I have been providing transmission and live studio facilities in Cairo to Al Jazeera English since its launch in 2006. In 2008, when I transmitted the hunger demonstrations at the delta of Egypt for them, police raided my office and confiscated the equipment. I endured a trial for 14 months and faced the threat of fines as well as three years of prison. So when the police raided the Al Jazeera English offices, I was surprised at how strange their inaction and reactions were in light of my prior experience.

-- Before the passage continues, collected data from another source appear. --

(* ===== verification/ChannelInv.v ===== *)
(** * The commitment state machine: invariants and theorems

    The invariant [chan_wf] of a channel, its preservation by the operations that
    update the logs and by compaction, and the theorems about them. *)

From Stdlib Require Import Lia.
From S2P Require Import Prelude Sha256 Ids Amounts UpdateLog Channel ChannelEval.

(** ** Appending to a log *)

Lemma lookup_alloc (h : pd_heap) pd p pd' :
  (h ++ [pd]) !! p = Some pd' <->
  h !! p = Some pd' \/ (p = length h /\ pd' = pd).
Proof.
  destruct (Nat.lt_trichotomy p (length h)) as [Hl|[->|Hg]].
  - rewrite lookup_app_l by done. split; [by left|]. intros [?|[-> _]]; [done|lia].
  - rewrite list_lookup_middle by done. rewrite (lookup_ge_None_2 h) by lia. naive_solver.
  - rewrite (lookup_ge_None_2 (_ ++ _)), (lookup_ge_None_2 h) by (rewrite ?length_app; simpl; lia).
    split; [done|]. intros [?|[-> _]]; [done|lia].
Qed.

Lemma lookup_alloc_old (h : pd_heap) pd p :
  is_Some (h !! p) -> (h ++ [pd]) !! p = h !! p.
Proof. intros [pd' Hp]. rewrite Hp. apply lookup_alloc. by left. Qed.

Lemma list_below_heap h u p : log_wf h u -> p ∈ ul_list u -> p <> length h.
Proof.
  intros Hw Hp ->. destruct (lw_heap _ _ Hw _ Hp) as [? Hx%lookup_lt_Some]. lia.
Qed.

Lemma log_wf_alloc h u pd : log_wf h u -> log_wf (h ++ [pd]) u.
Proof.
  intros Hw.
  assert (forall p, p ∈ ul_list u -> (h ++ [pd]) !! p = h !! p) as E.
  { intros p Hp. by apply lookup_alloc_old, Hw. }
  destruct Hw as [Hn Hh Ha Hu Hb Hi Hj]. split; [done| | | | | |].
  - intros p Hp. rewrite E by done. auto.
  - intros p pd' Hp. rewrite E by done. eauto.
  - intros p pd' Hp. rewrite E by done. eauto.
  - intros p pd' Hp. rewrite E by done. eauto.
  - intros i p Hp. destruct (Hi i p Hp) as [? ?]. split; [done|]. by rewrite E.
  - intros i p Hp. destruct (Hj i p Hp) as [? ?]. split; [done|]. by rewrite E.
Qed.

Lemma log_wf_mark h u i : log_wf h u -> log_wf h (markHtlcModified u i).
Proof. by intros []. Qed.

Lemma log_wf_appendUpdate h u pd :
  log_wf h u -> EntryType pd <> Add -> LogIndex pd = logIndex u ->
  0 <= logIndex u -> logIndex u + 1 < 2 ^ 64 ->
  log_wf (h ++ [pd]) (appendUpdate u (length h)).
Proof.
  intros Hw Ht Hi H0 H1.
  pose proof (log_wf_alloc _ _ pd Hw) as Hw'. pose proof (list_below_heap h u) as Hfr.
  assert (u64 (logIndex u + 1) = logIndex u + 1) as Eu by (apply u64_small; unfold is_u64; lia).
  assert ((h ++ [pd]) !! length h = Some pd) as Hnew by (apply lookup_alloc; by right).
  destruct Hw' as [Hn Hh Ha Hup Hb Hhi Hui]. unfold appendUpdate.
  split; cbn [ul_list updateIndex htlcIndex logIndex htlcCounter]; rewrite ?Eu.
  - apply NoDup_app. split; [done|]. split; [|apply NoDup_singleton].
    intros p Hp ->%list_elem_of_singleton. by eapply Hfr.
  - intros p [Hp| ->%list_elem_of_singleton]%elem_of_app; [auto|by rewrite Hnew].
  - intros p pd' [Hp| ->%list_elem_of_singleton]%elem_of_app Hpd' Ht'; [eauto|congruence].
  - intros p pd' [Hp| ->%list_elem_of_singleton]%elem_of_app Hpd' Ht'.
    + rewrite lookup_insert_ne; [eauto|]. specialize (Hb p pd' Hp Hpd'). lia.
    + assert (pd' = pd) as -> by congruence. by rewrite Hi, lookup_insert_eq.
  - intros p pd' [Hp| ->%list_elem_of_singleton]%elem_of_app Hpd'.
    + specialize (Hb p pd' Hp Hpd'). lia.
    + assert (pd' = pd) as -> by congruence. lia.
  - intros i p Hp. destruct (Hhi i p Hp) as [? ?]. split; [|done]. apply elem_of_app. by left.
  - intros i p [[<- <-]|[Hne Hp]]%lookup_insert_Some.
    + split; [set_solver|]. by exists pd.
    + destruct (Hui i p Hp) as [? ?]. split; [|done]. apply elem_of_app. by left.
Qed.

Lemma log_wf_appendHtlc h u pd :
  log_wf h u -> EntryType pd = Add -> LogIndex pd = logIndex u -> HtlcIndex pd = htlcCounter u ->
  0 <= logIndex u -> logIndex u + 1 < 2 ^ 64 -> 0 <= htlcCounter u -> htlcCounter u + 1 < 2 ^ 64 ->
  log_wf (h ++ [pd]) (appendHtlc u (length h)).
Proof.
  intros Hw Ht Hi Hc H0 H1 C0 C1.
  pose proof (log_wf_alloc _ _ pd Hw) as Hw'. pose proof (list_below_heap h u) as Hfr.
  assert (u64 (logIndex u + 1) = logIndex u + 1) as Eu by (apply u64_small; unfold is_u64; lia).
  assert (u64 (htlcCounter u + 1) = htlcCounter u + 1) as Ec
    by (apply u64_small; unfold is_u64; lia).
  assert ((h ++ [pd]) !! length h = Some pd) as Hnew by (apply lookup_alloc; by right).
  destruct Hw' as [Hn Hh Ha Hup Hb Hhi Hui]. unfold appendHtlc.
  split; cbn [ul_list updateIndex htlcIndex logIndex htlcCounter]; rewrite ?Eu, ?Ec.
  - apply NoDup_app. split; [done|]. split; [|apply NoDup_singleton].
    intros p Hp ->%list_elem_of_singleton. by eapply Hfr.
  - intros p [Hp| ->%list_elem_of_singleton]%elem_of_app; [auto|by rewrite Hnew].
  - intros p pd' [Hp| ->%list_elem_of_singleton]%elem_of_app Hpd' Ht'.
    + destruct (Ha p pd' Hp Hpd' Ht') as [? ?]. rewrite lookup_insert_ne by lia. split; [done|lia].
    + assert (pd' = pd) as -> by congruence. rewrite Hc, lookup_insert_eq. split; [done|lia].
  - intros p pd' [Hp| ->%list_elem_of_singleton]%elem_of_app Hpd' Ht'; [eauto|congruence].
  - intros p pd' [Hp| ->%list_elem_of_singleton]%elem_of_app Hpd'.
    + specialize (Hb p pd' Hp Hpd'). lia.
    + assert (pd' = pd) as -> by congruence. lia.
  - intros i p [[<- <-]|[Hne Hp]]%lookup_insert_Some.
    + split; [set_solver|]. by exists pd.
    + destruct (Hhi i p Hp) as [? ?]. split; [|done]. apply elem_of_app. by left.
  - intros i p Hp. destruct (Hui i p Hp) as [? ?]. split; [|done]. apply elem_of_app. by left.
Qed.

(** What a new removal must satisfy: its parent exists, was not modified before and is
    now, and the removal is on no commitment yet. *)
Definition fresh_removal (h : pd_heap) (B B' : updateLog) (pd : PaymentDescriptor) : Prop :=
  exists q qd, htlcIndex B !! ParentIndex pd = Some q /\ h !! q = Some qd /\
    Amount qd = Amount pd /\ (ParentIndex pd ∉ modifiedHtlcs B) /\ (ParentIndex pd ∈ modifiedHtlcs B')
    /\ (forall rc, removeHeight rc pd = 0).

Lemma removals_wf_extend h h' A B A' B' p0 pd0 :
  removals_wf h A B -> log_wf h A -> log_wf h B ->
  (forall p, is_Some (h !! p) -> h' !! p = h !! p) ->
  (forall i q, htlcIndex B !! i = Some q -> htlcIndex B' !! i = Some q) ->
  modifiedHtlcs B ⊆ modifiedHtlcs B' ->
  h' !! p0 = Some pd0 ->
  (forall p, p ∈ ul_list A' -> p ∈ ul_list A \/ p = p0) ->
  (is_removal (EntryType pd0) = true -> p0 ∈ ul_list A' -> p0 ∉ ul_list A ->
   fresh_removal h B B' pd0) ->
  removals_wf h' A' B'.
Proof.
  intros [Hpar Huni] HA HB Hext Hidx Hmod Hp0 Hlist Hnew.
  assert (forall p pd, p ∈ ul_list A' -> h' !! p = Some pd -> is_removal (EntryType pd) = true ->
    (p ∈ ul_list A /\ h !! p = Some pd) \/
    (p = p0 /\ pd = pd0 /\ (p0 ∉ ul_list A) /\ fresh_removal h B B' pd0)) as Hcase.
  { intros p pd Hp Hpd Hr. destruct (decide (p ∈ ul_list A)) as [Hin|Hni].
    - left. split; [done|]. by rewrite <- Hext by by apply HA.
    - right. destruct (Hlist p Hp) as [?| ->]; [done|]. assert (pd = pd0) as -> by congruence. auto. }
  split.
  - intros p pd Hp Hpd Hr. destruct (Hcase p pd Hp Hpd Hr) as [[Hin Hold]|(-> & -> & Hni & Hf)].
    + destruct (Hpar p pd Hin Hold Hr) as (q & qd & Hq & Hqd & ? & ? & ?).
      exists q, qd. rewrite Hext by (by rewrite Hqd). split; [auto|]. do 2 (split; [done|]).
      split; [set_solver|done].
    + destruct Hf as (q & qd & Hq & Hqd & Ha & _ & Hm & Hz). exists q, qd.
      rewrite Hext by (by rewrite Hqd). split; [auto|]. do 3 (split; [done|]).
      intros rc Hc. by rewrite Hz in Hc.
  - intros p pd p' pd' Hp Hpd Hp' Hpd' Hr Hr' E.
    destruct (Hcase p pd Hp Hpd Hr) as [[Hin Hold]|(-> & -> & Hni & Hf)],
      (Hcase p' pd' Hp' Hpd' Hr') as [[Hin' Hold']|(-> & -> & Hni' & Hf')]; [by eapply Huni| | |done].
    + destruct Hf' as (_ & _ & _ & _ & _ & Hn & _).
      destruct (Hpar p pd Hin Hold Hr) as (_ & _ & _ & _ & _ & Hm & _). congruence.
    + destruct Hf as (_ & _ & _ & _ & _ & Hn & _).
      destruct (Hpar p' pd' Hin' Hold' Hr') as (_ & _ & _ & _ & _ & Hm & _). congruence.
Qed.

(** An entry that is on no commitment: it is not in flight and removes nothing. *)
Definition uncommitted (pd : PaymentDescriptor) : Prop :=
  forall rc, addHeight rc pd = 0 /\ removeHeight rc pd = 0 /\ isForwarded pd = false.

(** The three ways the logs grow.  [A] gets the new entry. *)
Section Grow.
Context (h : pd_heap) (A B : updateLog) (pd : PaymentDescriptor).
Context (Hwf : logs_wf h A B) (Hun : uncommitted pd) (Hli : LogIndex pd = logIndex A).
Context (HA0 : 0 <= logIndex A) (HA1 : logIndex A + 1 < 2 ^ 64).

Let h' := h ++ [pd].
Let p := length h.

Lemma grow_ext q : is_Some (h !! q) -> h' !! q = h !! q.
Proof using Type. apply lookup_alloc_old. Qed.

Lemma grow_new : h' !! p = Some pd.
Proof using Type. apply lookup_alloc. by right. Qed.

Lemma grow_disjoint A' B' :
  ul_list A' = ul_list A ++ [p] -> ul_list B' = ul_list B ->
  forall q, q ∈ ul_list A' -> q ∉ ul_list B'.
Proof using Hwf.
  intros -> -> q [Hq| ->%list_elem_of_singleton]%elem_of_app Hb.
  - by apply (gw_disjoint _ _ _ Hwf q).
  - eapply (list_below_heap h B); [apply Hwf|done|done].
Qed.

Lemma grow_htlc :
  EntryType pd = Add -> HtlcIndex pd = htlcCounter A ->
  0 <= htlcCounter A -> htlcCounter A + 1 < 2 ^ 64 ->
  logs_wf h' (appendHtlc A p) B.
Proof using Hwf Hun Hli HA0 HA1.
  intros Ht Hc C0 C1. split.
  - apply log_wf_appendHtlc; try done; apply Hwf.
  - apply log_wf_alloc, Hwf.
  - by apply grow_disjoint.
  - eapply (removals_wf_extend h h' A B _ _ p pd); try apply Hwf; try done.
    + apply grow_ext.
    + apply grow_new.
    + cbn [appendHtlc ul_list]. intros q [?| ->%list_elem_of_singleton]%elem_of_app; auto.
    + by rewrite Ht.
  - eapply (removals_wf_extend h h' B A _ _ p pd); try apply Hwf; try done.
    + apply grow_ext.
    + cbn [appendHtlc htlcIndex]. intros i q Hq. rewrite lookup_insert_ne; [done|].
      intros <-. destruct (lw_htlcs _ _ (gw_local _ _ _ Hwf) _ _ Hq) as (Hin & qd & Hqd & Hqt & Hqi).
      destruct (lw_add _ _ (gw_local _ _ _ Hwf) _ _ Hin Hqd Hqt) as [_ ?]. lia.
    + apply grow_new.
    + by left.
Qed.

Lemma grow_update i :
  EntryType pd <> Add ->
  (is_removal (EntryType pd) = true -> ParentIndex pd = i /\
     fresh_removal h B (markHtlcModified B i) pd) ->
  logs_wf h' (appendUpdate A p) (if is_removal (EntryType pd) then markHtlcModified B i else B).
Proof using Hwf Hun Hli HA0 HA1.
  intros Ht Hr. set (B' := if is_removal _ then _ else _).
  assert (ul_list B' = ul_list B) as El by (unfold B'; by case_match).
  assert (htlcIndex B' = htlcIndex B) as Eh by (unfold B'; by case_match).
  assert (modifiedHtlcs B ⊆ modifiedHtlcs B') as Em.
  { unfold B'. case_match; [|done]. cbn [markHtlcModified modifiedHtlcs]. set_solver. }
  split.
  - apply log_wf_appendUpdate; try done; apply Hwf.
  - unfold B'. case_match; [apply log_wf_mark|]; apply log_wf_alloc, Hwf.
  - by apply grow_disjoint.
  - eapply (removals_wf_extend h h' A B _ _ p pd); try apply Hwf; try done.
    + apply grow_ext.
    + by rewrite Eh.
    + apply grow_new.
    + cbn [appendUpdate ul_list]. intros q [?| ->%list_elem_of_singleton]%elem_of_app; auto.
    + intros Hrm _ _. unfold B'. rewrite Hrm. by apply Hr.
  - eapply (removals_wf_extend h h' B A _ _ p pd); try apply Hwf; try done.
    + apply grow_ext.
    + apply grow_new.
    + rewrite El. by left.
    + rewrite El. done.
Qed.

End Grow.

(** ** Growing logs leave every commitment alone *)

(** [h'] and the lists [la'], [lb'] extend [h], [la], [lb] by entries that are on no
    commitment. *)
Record quiet (h h' : pd_heap) (u u' : updateLog) : Prop := {
  qt_ext : forall p, p ∈ ul_list u -> h' !! p = h !! p;
  qt_list : exists new, ul_list u' = ul_list u ++ new /\
    forall p, p ∈ new -> exists pd, h' !! p = Some pd /\ uncommitted pd;
}.

Lemma removed_by_quiet rc h h' u u' : quiet h h' u u' -> removed_by rc h' u' = removed_by rc h u.
Proof.
  intros [He (new & El & Hnew)]. apply set_eq. intros i. rewrite !elem_of_removed_by, El. split.
  - intros (p & pd & [Hp|Hp]%elem_of_app & Hpd & Hr & Hz & Hi).
    + exists p, pd. by rewrite <- He.
    + destruct (Hnew p Hp) as (pd' & ? & Hu). simplify_eq. by destruct (Hu rc) as (? & ? & ?).
  - intros (p & pd & Hp & Hpd & ?). exists p, pd. rewrite He by done.
    split; [apply elem_of_app; by left|done].
Qed.

Lemma active_quiet rc h h' A B A' B' :
  quiet h h' A A' -> quiet h h' B B' -> active rc h' A' B' = active rc h A B.
Proof.
  intros HA HB. unfold active. rewrite (removed_by_quiet rc h h' B B') by done.
  destruct HA as [He (new & -> & Hnew)]. rewrite filter_app.
  assert (filter (is_active rc h' (removed_by rc h B)) new = []) as ->.
  { apply filter_none. intros p Hp Hact. destruct (Hnew p Hp) as (pd & Hpd & Hu).
    pose proof (proj1 (is_active_spec _ _ _ _ _ Hpd) Hact) as (_ & Hz & _).
    by destruct (Hu rc) as (? & ? & ?). }
  rewrite app_nil_r. apply filter_ext_in. intros p Hp. unfold is_active. by rewrite He.
Qed.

This commentary is part of iMediaEthics’ Investigative series on international media reporting on Egypt. iMediaEthics’ editor-in-chief and publisher, Rhonda Roland Shearer, spent much of May and June in Egypt reporting for this series. She worked with Nader Gohar and his CNC team to produce video reports for iMediaEthics. Arabic Version of this story found on Almorakib.com Go to Main Investigation>
During the raid, Abdullah Mussa, who is credited at the Egyptian State Information Services as the head of Al Jazeera English channel was not present. Yet on the same day, he decided to fly to Doha, the capital city of Qatar, without informing anyone rather than remain in Cairo to face the authorities.
Mussa should have immediately filed a complaint at the Egyptian State Information Service from which Al Jazeera English has permits and operates under its auspices. He should have hired a lawyer and demanded the return of his equipment instead of escaping to Doha, especially since authorities confiscated some equipment but did not arrest any of the staff.